PICTURED ABOVE: Little Vootie and the Natives, McNicholas High School, Circa 1959, Jerry Kanis (second from left). Editor's Note: Band Member Bobby Armstrong (third from right) went on to have #6 hit on the Top 40 Chart with the Casinos.
This story begins in the early 1950’s when I was a student at St. Mathews Grade School in Norwood, Ohio. I had been assigned a project for the school's upcoming science fair. After seeing an advertisement for a crystal radio kit in Mechanic’s Illustrated Magazine, my dad suggested that it might be a good project for me to try.
Crystal radios would only receive AM radio broadcasts. Remember this is before FM radio, way before satellite radio and actually way, way before satellites themselves even existed.
It all sounded very interesting to me. So, we sent twenty-five cents to the address in the ad and waited for my crystal radio kit to arrive via U.S. Mail.
Finally, after what seemed an eternity to a grade school kid, my crystal radio kit was delivered. I didn't waste a moment opening it. The kit included an ultra-sensitive piece of crystal, a 'cat's whisker' tuning device, two terminals for wire connections and a headset. It was really very easy to assemble and just as easy to operate. When dad and I got it all put together we tried it out. At the time, I had no idea the life-long impact the effects of my new crystal radio would have on me.
My crystal radio amazed everybody; my classmates, my friends, the teachers and even my parent's friends. I can't remember what grade I got on the project. But long after the science fair was over, I can remember laying in my bed late at night listening to my crystal set underneath the covers. I could pick up clear channel stations from all over the country; like WSB in Atlanta, WLS from Chicago and of course WLW right there in Cincinnati. I also discovered WLAC out of Nashville, Tennessee. This is where I first heard The Blues.
On WJW up in Cleveland, a young disc jockey named Alan Freed had a nightly broadcast called The Moondog Show. He was playing a frenzy of a new kind of music. It was a combination of R&B, Pop, Jazz, Country and God knows what else. You couldn't hear this kind of stuff on Cincinnati radio, not yet anyway. Freed began referring to this new kind of music he was playing as “rock 'n' roll”. According to rock historians, he is indeed credited as the first to coin the phrase.

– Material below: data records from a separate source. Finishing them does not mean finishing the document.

Definition quota_exceeded (projected max : N) : Status :=
  St.resource_exhausted ("write would exceed point quota (" +:+ pretty projected +:+ " > " +:+ pretty max +:+ " bytes)")%string.
Definition check_projected (h : ActiveWriteHandle) (new_len : N) : result Status () :=
  match wh_max h with
  | None => Ok ()
  | Some max =>
    projected ← ok_or size_overflow (checked_add (wh_base h) new_len);
    if (max <? projected)%N then Err (quota_exceeded projected max) else Ok ()
  end.

(** [vfs_write_at] up to the handle's lock. *)
Definition begin_write (handle_id : string) : M Handles Status Uuid :=
  id ← lift (parse_handle_id handle_id);
  h ← registered id;
  if wh_expired h then throw (St.not_found "write handle expired"%string)
  else
    _ ← modify (invalidate_read_handle (wh_user h) (wh_path h));
    _ ← modify (λ s, update_write id (touch_write (now s)) s);
    mret id.
(** Under the lock. *)
Definition locked_write (id : Uuid) (offset : N) (data : string) : M Handles Status () :=
  h ← locked id;
  write_offset ← (if wh_append h then io (fd_seek_end (wh_file h)) else mret offset);
  stop ← lift (ok_or (St.invalid_argument "offset overflow"%string) (checked_add write_offset (blen data)));
  let new_len := N.max (wh_len h) stop in
  _ ← lift (check_projected h new_len);
  _ ← (if wh_append h then mret () else io (fd_seek (wh_file h) write_offset));
  _ ← io (fd_write (wh_file h) data);
  _ ← io (fd_flush (wh_file h));
  modify (update_write id (set_wh_len new_len)).
Definition vfs_write_at (handle_id : string) (offset : N) (data : string) : M Handles Status () :=
  id ← begin_write handle_id; locked_write id offset data.

(** [vfs_close_write]: off the map and expired, then finalised under the lock. *)
Definition begin_close (handle_id : string) : M Handles Status Uuid :=
  id ← lift (parse_handle_id handle_id);
  _ ← registered id;
  _ ← modify (λ s, set_writes (open_writes s ∖ {[id]}) (alter set_expired id (writes s)) s);
  mret id.
Definition locked_close (id : Uuid) : M Handles Status () := λ s,
  match writes s !! id with
  | Some h => finalize_write_state (wh_file h) s
  | None => (Err unknown_handle, s)
  end.
Definition vfs_close_write (handle_id : string) : M Handles Status () := id ← begin_close handle_id; locked_close id.

(** [vfs_set_length], through a handle. *)
Definition begin_set_length (handle_id : string) : M Handles Status Uuid :=
  id ← lift (parse_handle_id handle_id); _ ← registered id; mret id.
Definition locked_set_length (id : Uuid) (length : N) : M Handles Status () :=
  h ← locked id;
  _ ← modify (invalidate_read_handle (wh_user h) (wh_path h));
  _ ← lift (match wh_max h with
            | Some max => if (max <? saturating_add (wh_base h) length)%N
                          then Err (St.resource_exhausted "set_length would exceed point quota"%string) else Ok ()
            | None => Ok ()
            end);
  _ ← io (fd_set_len (wh_file h) length);
  modify (λ s, update_write id (touch_write (now s)) (update_write id (set_wh_len length) s)).
(** And by path, for callers without a handle. *)
Definition set_length_by_path (path : option PathArg) (new_len : N) : M Handles Status () :=
  file ← lift (require_path path);
  user ← in_server (get_user (pa_user file));
  vfs_path ← lift (resolve_file_path user (pa_path file));
  '(point, rest) ← lift (resolve_point_path user vfs_path);
  _ ← lift (require_user_writable point);
  _ ← modify (invalidate_read_handle (username user) vfs_path);
  '(root, full_path) ← locate point rest;
  '(is_file, old_len) ← io (fs_metadata full_path);
  if negb is_file then throw (St.failed_precondition "cannot set the length of a directory"%string)
  else
    w ← gets disk_of;
    _ ← (if (old_len <? new_len)%N
         then lift (check_local_quota (disk_usage root w) (max_bytes point) (new_len - old_len))
         else mret ());
    f ← io (fs_open false false true full_path);
    io (fd_set_len f new_len).
Definition vfs_set_length (handle_id : string) (path : option PathArg) (length : N) : M Handles Status () :=
  if negb (bool_decide (handle_id = "")%string)
  then id ← begin_set_length handle_id; locked_set_length id length
  else set_length_by_path path length.

(** ** Reading *)

(** A new handle and its place in the store. *)
Definition new_read (key : string) (h : ActiveReadHandle) s : nat * Handles :=
  let i := fresh (dom (reads s)) in
  (i, set_reads (<[key := i]> (open_reads s)) (<[i := h]> (reads s)) s).

Definition open_local (user : VfsUser) (point : VfsPoint) (vfs_path rest : string) : M Handles Status ActiveReadHandle :=
  '(_, full_path) ← locate point rest;
  '(is_file, len) ← io (fs_metadata full_path);
  if negb is_file then throw (St.failed_precondition "cannot read a directory as a file"%string)
  else
    f ← io (fs_open false true false full_path);
    s ← gets (λ s, s);
    mret {| rh_used := now s; rh_state := Local f; rh_user := username user; rh_point := pt_id point;
            rh_path := vfs_path; rh_len := len; rh_expired := false |}.
Definition open_remote (user : VfsUser) (point : VfsPoint) (vfs_path : string) : M Handles Status ActiveReadHandle :=
  op ← in_server (m_map_err map_vfs (in_storage (Store.get_vfs user)));
  s ← gets (λ s, s);
  _ ← lift (check_point_loaded user vfs_path (srv s));
  let path := fix_path vfs_path false in
  reader ← in_server (on_disk (dal (op_reader op path)));
  meta ← in_server (on_disk (dal (op_stat op path)));
  s ← gets (λ s, s);
  mret {| rh_used := now s; rh_state := Remote reader; rh_user := username user; rh_point := pt_id point;
          rh_path := vfs_path; rh_len := meta_length meta; rh_expired := false |}.

(** Into the map; a live handle that got there first is the one returned. *)
Definition publish_read (key : string) (h : ActiveReadHandle) : M Handles Status nat := λ s,
  let previous := open_reads s !! key in
  let '(i, s) := new_read key h s in
  match previous with
  | Some j => match reads s !! j with
              | Some old => if negb (rh_expired old) then (Ok j, s) else (Ok i, s)
              | None => (Ok i, s)
              end
  | None => (Ok i, s)
  end.
(** [get_read_handle]: what it finds, or what it opens. *)
Definition cached_read (key : string) : M Handles Status (option nat) := λ s,
  match open_reads s !! key with
  | Some i =>
    match reads s !! i with
    | Some h =>
      if negb (rh_expired h) then (Ok (Some i), set_reads (open_reads s) (alter (touch_read (now s)) i (reads s)) s)
      else (Ok None, set_reads (delete key (open_reads s)) (reads s) s)
    | None => (Ok None, s)
    end
  | None => (Ok None, s)
  end.
Definition get_read_handle (file : PathArg) : M Handles Status nat :=
  user ← in_server (get_user (pa_user file));
  vfs_path ← lift (resolve_file_path user (pa_path file));
  '(point, rest) ← lift (resolve_point_path user vfs_path);
  let key := read_key (username user) vfs_path in
  cached ← cached_read key;
  match cached with
  | Some i => mret i
  | None =>
    h ← (if is_local_scheme (scheme point) && negb (is_repo point)
         then open_local user point vfs_path rest
         else open_remote user point vfs_path);
    publish_read key h
  end.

Sponsors of all these types of radio shows included Rendezvous Records in Cleveland, Ohio, Randy's Record Shop in Gallatin, Tennessee and Nashville's Ernie's Record Mart and Buckley's Record Shop. All of which operated mail order businesses selling the recordings featured on these nightly shows.
At the time, I thought I was the only kid listening to this new kind of music. But over the years, I can’t tell you how many of my friends, business associates and acquaintances have told me that they were doing the very same thing at that time too.
These broadcasts proved to be an early influence on many future rock musicians. Robbie Robertson of The Band once said in an interview that when he was as a kid in Toronto, he would stay up all night listening to the blues from all the way down in Tennessee played by disc jockey John R from on WLAC. Other well known rock musicians, the likes of Johnny Winter, Duane and Greg Allman of the Allman Brothers have all credited these stations and the music that they were playing as being a major influence on them as well.
This all certainly influenced me too. I even bought a hollow body guitar and learned to play a few riffs. I eventually joined a rock band in high school called Little Vootie and the Natives. We had moderate success on Cincinnati's Far East Side Catholic High School Gymnasium Circuit.
What I was listening to had an influence on my younger brothers as well. At a very young age they were hearing the likes of Chuck Berry, Jimmy Reed and Bo Diddley all emanating from the hi-fi in my room.
Little did any of us know at that time that what we were all hearing, seeing and playing was the beginning of a phenomenon that is bigger than ever today... “rock 'n' roll”!